Dataset entries
= = =

(* ===== verification/PgConnect.v ===== *)
(** * The connection to the database

    core/src/database.rs: the size of the pool, and the attempts to connect at
    startup, which wait longer after each failure.  The parsing of the URL and the
    answers of the server are arguments; what is printed is left out, except what
    can panic. *)
From S2P Require Import Prelude RustStr External Instances RateLimit.

Definition DEFAULT_MAX_CONNECTIONS_PER_INSTANCE : Z := 10.
Definition ACQUIRE_TIMEOUT_SECS : Z := 60.
Definition MAX_CONNECTION_ATTEMPTS : nat := 5.

Inductive DatabaseError : Type :=
| DE_NotInitialized
| DE_FsError (e : string)
| DE_SqlxError (e : string).
(** How [Database::new] ends: with a pool, an error, or a panic. *)
Inductive database_result (P : Type) : Type :=
| Initialized (pool : P)
| NotInitialized (e : DatabaseError)
| DatabasePanic (msg : string).
Arguments Initialized {P} pool.
Arguments NotInitialized {P} e.
Arguments DatabasePanic {P} msg.

Record pool_options : Type := { po_acquire_timeout : Z; po_max_connections : Z; po_statement_cache : Z }.
Definition parse_u32 (s : string) : option Z := n ← parse_u64 s; if n <? 2 ^ 32 then Some n else None.
Definition options_of (sqlx_statement_cache sqlx_pool_size : option string) : pool_options := {|
  po_acquire_timeout := ACQUIRE_TIMEOUT_SECS;
  po_max_connections := default DEFAULT_MAX_CONNECTIONS_PER_INSTANCE (sqlx_pool_size ≫= parse_u32);
  po_statement_cache := default 0 (sqlx_statement_cache ≫= parse_u64) |}.

(** The attempts from number [attempt] on, with [left] more after it, and the
    delays between them in milliseconds.  The last failure is explained when it
    is a timeout of the pool, with a division by the size of the pool. *)
Fixpoint connect_attempts {P} (left attempt : nat) (max_connections : Z) (connect : nat -> result P string)
  : database_result P * list Z :=
  match connect attempt with
  | Ok pool => (Initialized pool, [])
  | Err e =>
      match left with
      | S left' =>
          let '(r, delays) := connect_attempts left' (S attempt) max_connections connect in
          (r, 500 * Z.shiftl 1 (Z.of_nat attempt) :: delays)
      | O =>
          (if contains "PoolTimedOut" e && (max_connections =? 0) then DatabasePanic "attempt to divide by zero"
           else NotInitialized (DE_SqlxError e), [])
      end
  end.

(** [parse]: whether the text of DATABASE_URL is a URL of a server. *)
Definition database_new {P} (parse : string -> bool) (database_url sqlx_statement_cache sqlx_pool_size : option string)
    (connect : pool_options -> nat -> result P string) : database_result P * list Z :=
  match database_url with
  | None => (DatabasePanic "DATABASE_URL must be set for PostgreSQL", [])
  | Some url =>
      let options := options_of sqlx_statement_cache sqlx_pool_size in
      if negb (parse url) then (DatabasePanic "Invalid DATABASE_URL", [])
      else connect_attempts (MAX_CONNECTION_ATTEMPTS - 1) 1 (po_max_connections options) (connect options)
  end.

Lemma connect_attempts_spec {P} left attempt max_connections (connect : nat -> result P string) :
  match fst (connect_attempts left attempt max_connections connect) with
  | Initialized pool => exists k, (k <= left)%nat /\ connect (attempt + k)%nat = Ok pool /\
      forall j, (j < k)%nat -> is_ok (connect (attempt + j)%nat) = false
  | NotInitialized e => (forall j, (j <= left)%nat -> is_ok (connect (attempt + j)%nat) = false) /\
      exists text, connect (attempt + left)%nat = Err text /\ e = DE_SqlxError text
  | DatabasePanic _ => (forall j, (j <= left)%nat -> is_ok (connect (attempt + j)%nat) = false) /\ max_connections = 0
  end.
Proof.
  revert attempt. induction left as [|left IH]; intros attempt; simpl; destruct (connect attempt) as [pool|e] eqn:E; simpl.
  - exists O. rewrite Nat.add_0_r. repeat split; [lia|done|lia].
  - assert (Hj : forall j, (j <= 0)%nat -> is_ok (connect (attempt + j)%nat) = false).
    { intros j Hj. replace (attempt + j)%nat with attempt by lia. by rewrite E. }
    destruct (contains "PoolTimedOut" e && (max_connections =? 0)) eqn:Ep.
    + bool_to_prop. by split.
    + split; [done|]. exists e. by rewrite Nat.add_0_r.
  - exists O. rewrite Nat.add_0_r. repeat split; [lia|done|lia].
  - specialize (IH (S attempt)). destruct (connect_attempts left (S attempt) max_connections connect) as [r delays]. simpl in *.
    assert (Hall : (forall j, (j <= left)%nat -> is_ok (connect (S (attempt + j))) = false) ->
                   forall j, (j <= S left)%nat -> is_ok (connect (attempt + j)%nat) = false).
    { intros H [|j] Hj; [by rewrite Nat.add_0_r, E|]. rewrite Nat.add_succ_r. apply H. lia. }
    destruct r as [pool|e'|msg]; simpl in *.
    + destruct IH as (k & Hk & Hc & Hj). exists (S k). rewrite Nat.add_succ_r. repeat split; [lia|done|].
      intros [|j] Hlt; [by rewrite Nat.add_0_r, E|]. rewrite Nat.add_succ_r. apply Hj. lia.
    + destruct IH as [Hj (text & Ht & ->)]. split; [by apply Hall|]. exists text. by rewrite Nat.add_succ_r.
    + destruct IH as [Hj ->]. split; [by apply Hall|done].
Qed.

Lemma connect_delays {P} left attempt max_connections (connect : nat -> result P string) :
  foldr Z.add 0 (snd (connect_attempts left attempt max_connections connect)) <= 500 * (2 ^ Z.of_nat (attempt + left) - 2 ^ Z.of_nat attempt).
Proof.
  revert attempt. induction left as [|left IH]; intros attempt; simpl; destruct (connect attempt); simpl.
  - rewrite Nat.add_0_r. lia.
  - rewrite Nat.add_0_r. lia.
  - assert (2 ^ Z.of_nat attempt <= 2 ^ Z.of_nat (attempt + S left)) by (apply Z.pow_le_mono_r; lia). lia.
  - specialize (IH (S attempt)). destruct (connect_attempts left (S attempt) max_connections connect) as [r delays]. simpl snd in *.
    simpl foldr. rewrite Z.shiftl_1_l. replace (S attempt + left)%nat with (attempt + S left)%nat in IH by lia.
    rewrite (Nat2Z.inj_succ attempt), Z.pow_succ_r in IH by lia. lia.
Qed.

(** The first of five attempts that the server answers gives the pool, after at
    most fifteen seconds of waiting; the error is the one of the fifth, and a panic
    means a URL that is missing or malformed, or a pool of size zero. *)
Theorem database_connects {P} parse url cache size (connect : pool_options -> nat -> result P string) :
  let '(r, delays) := database_new parse url cache size connect in
  foldr Z.add 0 delays <= 15000 /\
  match r with
  | Initialized pool => exists n, (1 <= n <= 5)%nat /\ connect (options_of cache size) n = Ok pool /\
      forall k, (1 <= k < n)%nat -> is_ok (connect (options_of cache size) k) = false
  | NotInitialized e => (forall k, (1 <= k <= 5)%nat -> is_ok (connect (options_of cache size) k) = false) /\
      exists text, connect (options_of cache size) 5%nat = Err text /\ e = DE_SqlxError text
  | DatabasePanic _ => match url with Some u => parse u = false \/ po_max_connections (options_of cache size) = 0 | None => True end
  end.
Proof.
  unfold database_new. destruct url as [u|]; [|by split; [simpl; lia|]]. destruct (parse u) eqn:Ep; simpl negb; cbv iota; [|split; [simpl; lia|by left]].
  pose proof (connect_attempts_spec (MAX_CONNECTION_ATTEMPTS - 1) 1 (po_max_connections (options_of cache size)) (connect (options_of cache size))) as H.
  assert (Hd : foldr Z.add 0 (snd (connect_attempts (MAX_CONNECTION_ATTEMPTS - 1) 1 (po_max_connections (options_of cache size)) (connect (options_of cache size)))) <= 15000).
  { etransitivity; [apply connect_delays|]. done. }
  destruct (connect_attempts _ _ _ _) as [r delays]. simpl in H, Hd. split; [done|]. destruct r as [pool|e|msg].
  - destruct H as (k & Hk & Hc & Hj). exists (S k). split; [lia|]. split; [done|]. intros j Hlt. destruct j as [|j]; [lia|]. apply Hj. lia.
  - destruct H as [Hj He]. split; [|done]. intros [|k] Hk; [lia|]. apply Hj. lia.
  - right. apply H.
Qed.
(** What GET /metrics shows after any sequence of operations, in whatever order
    the threads performed them, is read back as the number of increments of each
    counter since the start, modulo 2^64, and the last value of each gauge. *)
Theorem scrape_counts ops :
  Forall word_op ops ->
  scrape (snd (metrics_response (foldl run_op metrics_new ops))) =
  map (fun e => (me_name e, Some (recorded ops (me_metric e) mod 2 ^ 64))) metric_table.
Proof.
  intros Hw. unfold metrics_response, to_prometheus, snd. rewrite scrape_entries.
  - apply map_ext. intros e. by rewrite (run_ops_value ops metrics_new 0).
  - vm_compute. reflexivity.
  - intros c. rewrite (run_ops_value ops metrics_new 0) by done. by apply Z.mod_pos_bound.
Qed.
Lemma scrape_counts_witness :
  nth_error (scrape (snd (metrics_response (foldl run_op metrics_new [Inc logins_total; SetTo cache_size 12; Inc logins_total])))) 16 =
  Some ("keycast_logins_total", Some 2).
Proof.
  rewrite (scrape_counts [Inc logins_total; SetTo cache_size 12; Inc logins_total]); [reflexivity|].
  repeat constructor; lia.
Defined.

(** The order of increments does not matter. *)
Lemma recorded_permutation ops ops' c :
  (forall c' n, SetTo c' n ∉ ops) -> ops ≡ₚ ops' -> recorded ops c = recorded ops' c.
Proof.
  intros Hs Hp. unfold recorded. generalize 0. induction Hp as [|o l l' _ IH|o o' l|l1 l2 l3 H1 IH1 _ IH2]; intros v; simpl.
  - done.
  - apply IH. intros c' n H. apply (Hs c' n). by right.
  - f_equal. destruct o as [a|a n]; [|exfalso; apply (Hs a n); right; left]. destruct o' as [b|b n]; [|exfalso; apply (Hs b n); left].
    simpl. repeat case_decide; lia.
  - rewrite IH1 by done. apply IH2. intros c' n H. apply (Hs c' n). by rewrite H1.
Qed.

= = =

**YOUR OBJECTIVE**
Please write out, exactly as they appear, the line that contains "(** What GET" and every line after it up to the end of the entries above, and no others.

**FINISHED EXERCISE**
(** What GET /metrics shows after any sequence of operations, in whatever order
    the threads performed them, is read back as the number of increments of each
    counter since the start, modulo 2^64, and the last value of each gauge. *)
Theorem scrape_counts ops :
  Forall word_op ops ->
  scrape (snd (metrics_response (foldl run_op metrics_new ops))) =
  map (fun e => (me_name e, Some (recorded ops (me_metric e) mod 2 ^ 64))) metric_table.
Proof.
  intros Hw. unfold metrics_response, to_prometheus, snd. rewrite scrape_entries.
  - apply map_ext. intros e. by rewrite (run_ops_value ops metrics_new 0).
  - vm_compute. reflexivity.
  - intros c. rewrite (run_ops_value ops metrics_new 0) by done. by apply Z.mod_pos_bound.
Qed.
Lemma scrape_counts_witness :
  nth_error (scrape (snd (metrics_response (foldl run_op metrics_new [Inc logins_total; SetTo cache_size 12; Inc logins_total])))) 16 =
  Some ("keycast_logins_total", Some 2).
Proof.
  rewrite (scrape_counts [Inc logins_total; SetTo cache_size 12; Inc logins_total]); [reflexivity|].
  repeat constructor; lia.
Defined.

(** The order of increments does not matter. *)
Lemma recorded_permutation ops ops' c :
  (forall c' n, SetTo c' n ∉ ops) -> ops ≡ₚ ops' -> recorded ops c = recorded ops' c.
Proof.
  intros Hs Hp. unfold recorded. generalize 0. induction Hp as [|o l l' _ IH|o o' l|l1 l2 l3 H1 IH1 _ IH2]; intros v; simpl.
  - done.
  - apply IH. intros c' n H. apply (Hs c' n). by right.
  - f_equal. destruct o as [a|a n]; [|exfalso; apply (Hs a n); right; left]. destruct o' as [b|b n]; [|exfalso; apply (Hs b n); left].
    simpl. repeat case_decide; lia.
  - rewrite IH1 by done. apply IH2. intros c' n H. apply (Hs c' n). by rewrite H1.
Qed.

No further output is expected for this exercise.